One species that has developed this rather unique behavior is the three millimeter-long Bathyplectes anurus, which is a parasite often used as a biological pest control against alfalfa weevil (Hypera postica), a destructive agricultural pest that attacks legumes. Generally, an adult Bathyplectes anurus wasp will lay its eggs in alfalfa weevil larvae, so when the wasp larva develops, it emerges from its host and feeds on it. For the following ten months, the larva continues to develop in a self-spun cocoon in which they preform whip-like twitches to move themselves roughly five centimeters at a time if need-be to escape bright lights, according to a news release.

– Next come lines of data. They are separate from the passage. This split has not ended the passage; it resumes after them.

Lemma canExecute_in_window_zero category r w :
  in_window category r 0 w →
  (RateLimiter.canExecute category w).1 = false ∧
  in_window category r 0 (RateLimiter.canExecute category w).2.
Proof.
  intros (Hon & (b & Hb & Hrem & Hreset) & Hclock).
  rewrite canExecute_unfold, Hon, Hb. simpl negb. cbv iota.
  rewrite Hreset, ge_Num_false by (apply Hclock; lia).
  rewrite Hrem. split; [reflexivity|]. simpl. repeat split.
  - exact Hon.
  - exists b. auto.
  - intros n Hn. apply Hclock. unfold tick in Hn. simpl in Hn. lia.
Qed.

Lemma consume_times_in_window category r k : ∀ w,
  in_window category r k w →
  (consume_times category k w).1 = replicate k true ∧
  in_window category r 0 (consume_times category k w).2.
Proof.
  induction k as [|k IH]; intros w Hw.
  - split; [reflexivity | exact Hw].
  - destruct (consume_in_window_pos _ _ _ _ Hw) as [Hres Hw'].
    simpl. unfold_M.
    destruct (RateLimiter.consume category w) as [res w'] eqn:E.
    simpl in Hres, Hw'. subst res.
    destruct (IH w' Hw') as [Hrest Hw''].
    destruct (consume_times category k w') as [rest w''].
    simpl in *. rewrite Hrest. split; [reflexivity | exact Hw''].
Qed.

Lemma constructor_in_window category w0 :
  within_window category (RateLimiter.constructor true w0).2 →
  in_window category
    (date_now w0 (RateLimitCategory_index category + clock_reads w0)
     + RateLimitConfig.window_seconds (DEFAULT_LIMITS category) * 1000)
    (capacity category)
    (RateLimiter.constructor true w0).2.
Proof.
  intros Hwin. repeat split.
  - exists (fresh_bucket category
              (date_now w0 (RateLimitCategory_index category + clock_reads w0))).
    rewrite constructor_buckets. repeat split.
    unfold capacity. simpl. f_equal. destruct category; reflexivity.
  - intros n Hn.
    specialize (Hwin _ n (constructor_buckets true w0 category) Hn).
    unfold Number.ge in Hwin. simpl in Hwin.
    apply bool_decide_eq_false_1 in Hwin.
    destruct (constructor_clock true w0) as [-> _]. lia.
Qed.

(** C1.  With rate limiting enabled and a freshly constructed limiter,
    for every category whose calls all fall within the first window:
    [capacity] calls of [consume] in sequence all return [true]; after
    them [canExecute] returns [false], and the next call of [consume],
    the [capacity+1]-th, returns [false], whether or not [canExecute] was
    asked first. *)
Theorem consume_capacity_then_refused
    (category : RateLimitCategory) (w0 : World) :
  let w := (RateLimiter.constructor true w0).2 in
  within_window category w →
  let w' := (consume_times category (capacity category) w).2 in
  (consume_times category (capacity category) w).1
    = replicate (capacity category) true ∧
  (RateLimiter.canExecute category w').1 = false ∧
  (RateLimiter.consume category (RateLimiter.canExecute category w').2).1
    = false ∧
  (RateLimiter.consume category w').1 = false.
Proof.
  intros w Hwin w'.
  pose proof (constructor_in_window category w0 Hwin) as Hfresh.
  destruct (consume_times_in_window _ _ _ _ Hfresh) as [Hres Hempty].
  fold w in Hres, Hempty. fold w' in Hempty.
  destruct (canExecute_in_window_zero _ _ _ Hempty) as [Hcan Hempty'].
  repeat split.
  - exact Hres.
  - exact Hcan.
  - apply (consume_in_window_zero _ _ _ Hempty').
  - apply (consume_in_window_zero _ _ _ Hempty).
Qed.

Lemma steady_world_within_window category :
  within_window category steady_world.
Proof.
  intros b n Hb _.
  rewrite constructor_buckets in Hb. injection Hb as <-.
  rewrite (proj1 (constructor_clock _ _)).
  apply ge_Num_false. destruct category; reflexivity.
Qed.

Lemma consume_capacity_then_refused_witness :
  within_window read steady_world ∧
  (consume_times read (capacity read) steady_world).1
    = replicate (capacity read) true ∧
  (RateLimiter.canExecute read
     (consume_times read (capacity read) steady_world).2).1 = false ∧
  (RateLimiter.consume read
     (RateLimiter.canExecute read
        (consume_times read (capacity read) steady_world).2).2).1 = false ∧
  (RateLimiter.consume read
     (consume_times read (capacity read) steady_world).2).1 = false.
Proof.
  split.
  - apply steady_world_within_window.
  - exact (consume_capacity_then_refused read
             (blank_world (λ _, 0) (ok_response ∅))
             (steady_world_within_window read)).
Defined.

(** *** Lazy refresh *)

Lemma refreshed_lookup category w :
  buckets (refreshed category w) !! category =
  (λ b, {| limit := limit b;
           remaining := Num (RateLimitConfig.limit (DEFAULT_LIMITS category));
           reset_at :=
             Num (date_now w (clock_reads w)
                  + RateLimitConfig.window_seconds (DEFAULT_LIMITS category)
                    * 1000);
           window_seconds := window_seconds b |}) <$> buckets w !! category.
Proof.
  unfold refreshed. simpl. rewrite !lookup_alter_eq.
  destruct (buckets w !! category); reflexivity.
Qed.

Lemma refreshed_lookup_ne category other w :
  category ≠ other →
  buckets (refreshed category w) !! other = buckets w !! other.
Proof.
  intros Hne. unfold refreshed. simpl. rewrite !lookup_alter_ne by exact Hne.
  reflexivity.
Qed.

Lemma default_limit_positive category :
  0 < RateLimitConfig.limit (DEFAULT_LIMITS category).
Proof. destruct category; reflexivity. Qed.

(** C2, as the code has it.  With rate limiting enabled, [canExecute]
    refreshes the bucket when the clock has reached [reset_at]:
    [remaining] is restored to the capacity of the category in the static
    table of defaults, and [reset_at] is set one default window after the
    time read during the refresh; the other fields are kept.  Otherwise
    the bucket is left as it is.  In both cases the answer is the value of
    [remaining > 0] on the resulting bucket.  When the capacity of the
    bucket is the default one, a refresh leaves [remaining] equal to the
    capacity. *)
Theorem canExecute_lazy_refresh
    (category : RateLimitCategory) (w : World) (b : RateLimitBucket) :
  enabled w = true →
  buckets w !! category = Some b →
  let config := DEFAULT_LIMITS category in
  let due := Number.ge (Num (date_now w (clock_reads w))) (reset_at b) in
  let w' := (RateLimiter.canExecute category w).2 in
  ∃ b', buckets w' !! category = Some b' ∧
        (RateLimiter.canExecute category w).1
          = Number.gt (remaining b') (Num 0) ∧
        (due = true →
           b' = {| limit := limit b;
                   remaining := Num (RateLimitConfig.limit config);
                   reset_at :=
                     Num (date_now w (S (clock_reads w))
                          + RateLimitConfig.window_seconds config * 1000);
                   window_seconds := window_seconds b |} ∧
           (limit b = Num (RateLimitConfig.limit config) →
              remaining b' = limit b')) ∧
        (due = false → b' = b).
Proof.
  intros Hon Hb config due w'. subst w'.
  rewrite canExecute_unfold, Hon, Hb. simpl negb. cbv iota.
  fold due. destruct due.
  - eexists. cbn [fst snd]. rewrite refreshed_lookup.
    change (buckets (tick w)) with (buckets w). rewrite Hb. simpl.
    split; [reflexivity|]. split.
    + unfold Number.gt. symmetry. apply bool_decide_eq_true_2.
      pose proof (default_limit_positive category). lia.
    + split; [|discriminate]. intros _. split; [reflexivity|].
      simpl. intros ->. reflexivity.
  - exists b. simpl. split; [exact Hb|]. split; [reflexivity|].
    split; [discriminate | reflexivity].
Qed.

(** C2 fails as stated: after a resync that raised the capacity of [read]
    to 500, a refresh by [canExecute] restores [remaining] to the default
    200, not to the capacity. *)
Lemma canExecute_refresh_misses_capacity :
  let w := after_capacity_resync in
  let w' := (RateLimiter.canExecute read w).2 in
  enabled w = true ∧
  buckets w !! read = Some (mkBucket (Num 500) (Num 200) (Num 3600000) (Num 3600)) ∧
  date_now w (clock_reads w) = 4000000 ∧
  buckets w' !! read
    = Some (mkBucket (Num 500) (Num 200) (Num 7600000) (Num 3600)) ∧
  (remaining <$> buckets w' !! read) ≠ (limit <$> buckets w' !! read).
Proof.
  vm_compute. repeat split. discriminate.
Qed.

Lemma canExecute_lazy_refresh_witness :
  enabled late_world = true ∧
  buckets late_world !! read = Some (fresh_bucket read 0) ∧
  ∃ b', buckets (RateLimiter.canExecute read late_world).2 !! read = Some b' ∧
        (RateLimiter.canExecute read late_world).1
          = Number.gt (remaining b') (Num 0) ∧
        (Number.ge (Num (date_now late_world (clock_reads late_world)))
                   (reset_at (fresh_bucket read 0)) = true →
           b' = mkBucket (Num 200) (Num 200) (Num 7600000) (Num 3600) ∧
           (limit (fresh_bucket read 0) = Num 200 → remaining b' = limit b')) ∧
        (Number.ge (Num (date_now late_world (clock_reads late_world)))
                   (reset_at (fresh_bucket read 0)) = false →
           b' = fresh_bucket read 0).
Proof.
  split; [reflexivity|]. split; [reflexivity|].
  exact (canExecute_lazy_refresh read late_world (fresh_bucket read 0)
           eq_refl eq_refl).
Defined.

(** *** The bound on [remaining] *)

Lemma tracked_constructor on w0 :
  tracked (buckets (RateLimiter.constructor on w0).2).
Proof.
  intros category. eexists _, _. rewrite constructor_buckets.
  split; [reflexivity|]. split; [reflexivity|]. split; [reflexivity|].
  pose proof (default_limit_positive category). simpl. lia.
Qed.

Lemma tracked_refreshed category w :
  tracked (buckets w) → tracked (buckets (refreshed category w)).
Proof.
  intros Hw other. destruct (Hw other) as (b & r & Hb & Hlimit & Hrem & Hr).
  destruct (decide (category = other)) as [->|Hne].
  - rewrite refreshed_lookup, Hb. eexists _, _.
    split; [reflexivity|]. split; [exact Hlimit|]. split; [reflexivity|].
    pose proof (default_limit_positive other). lia.
  - rewrite refreshed_lookup_ne by exact Hne. eauto 10.
Qed.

To study this movement, researchers observed a total of 100 Bathyplectes anurus larvae to test if this behavior is primarily a survival technique and what specific costs and benefits are involved. To do this they examined the effects of different light intensities, temperatures, as well as levels of humidity under different laboratory and field conditions.
"We hypothesized that jumping has the fitness benefits of enabling habitat selection by avoiding unfavorable environments," researchers wrote in their study. "We conducted laboratory experiments, which demonstrated that jumping frequencies increased in the presence of light, with greater magnitudes of temperature increase and at lower relative humidity."
Specifically, researchers found Bathyplectes anurus cocoons "jumped" three times more often when exposed to light and increased temperatures, compared to those kept in the darkness. Jumping activity also increased 60 percent when humidity was low. Researchers confirmed this was a survival technique because many of the larvae opted for shadier areas when able to move freely, and those that did relocate were more likely to survive, compared to those that were left to fry under bright lights.
The cocoons were also 83 percent more likely to jump when they were placed near Japanese giant ants, which are known predators of this type of larvae, suggesting once again that this behavior is a survival technique.
Being able to jump to more a more favorable environment does come with its own set of liabilities, researchers say. Not only does it require more energy, but jumping individuals also had a lower body mass on average.
However, further research is needed to better understand how the physical mechanisms that allow for such cocoon jumping. The recent study was published in the journal The Science of Nature.
A video of their findings can be found online.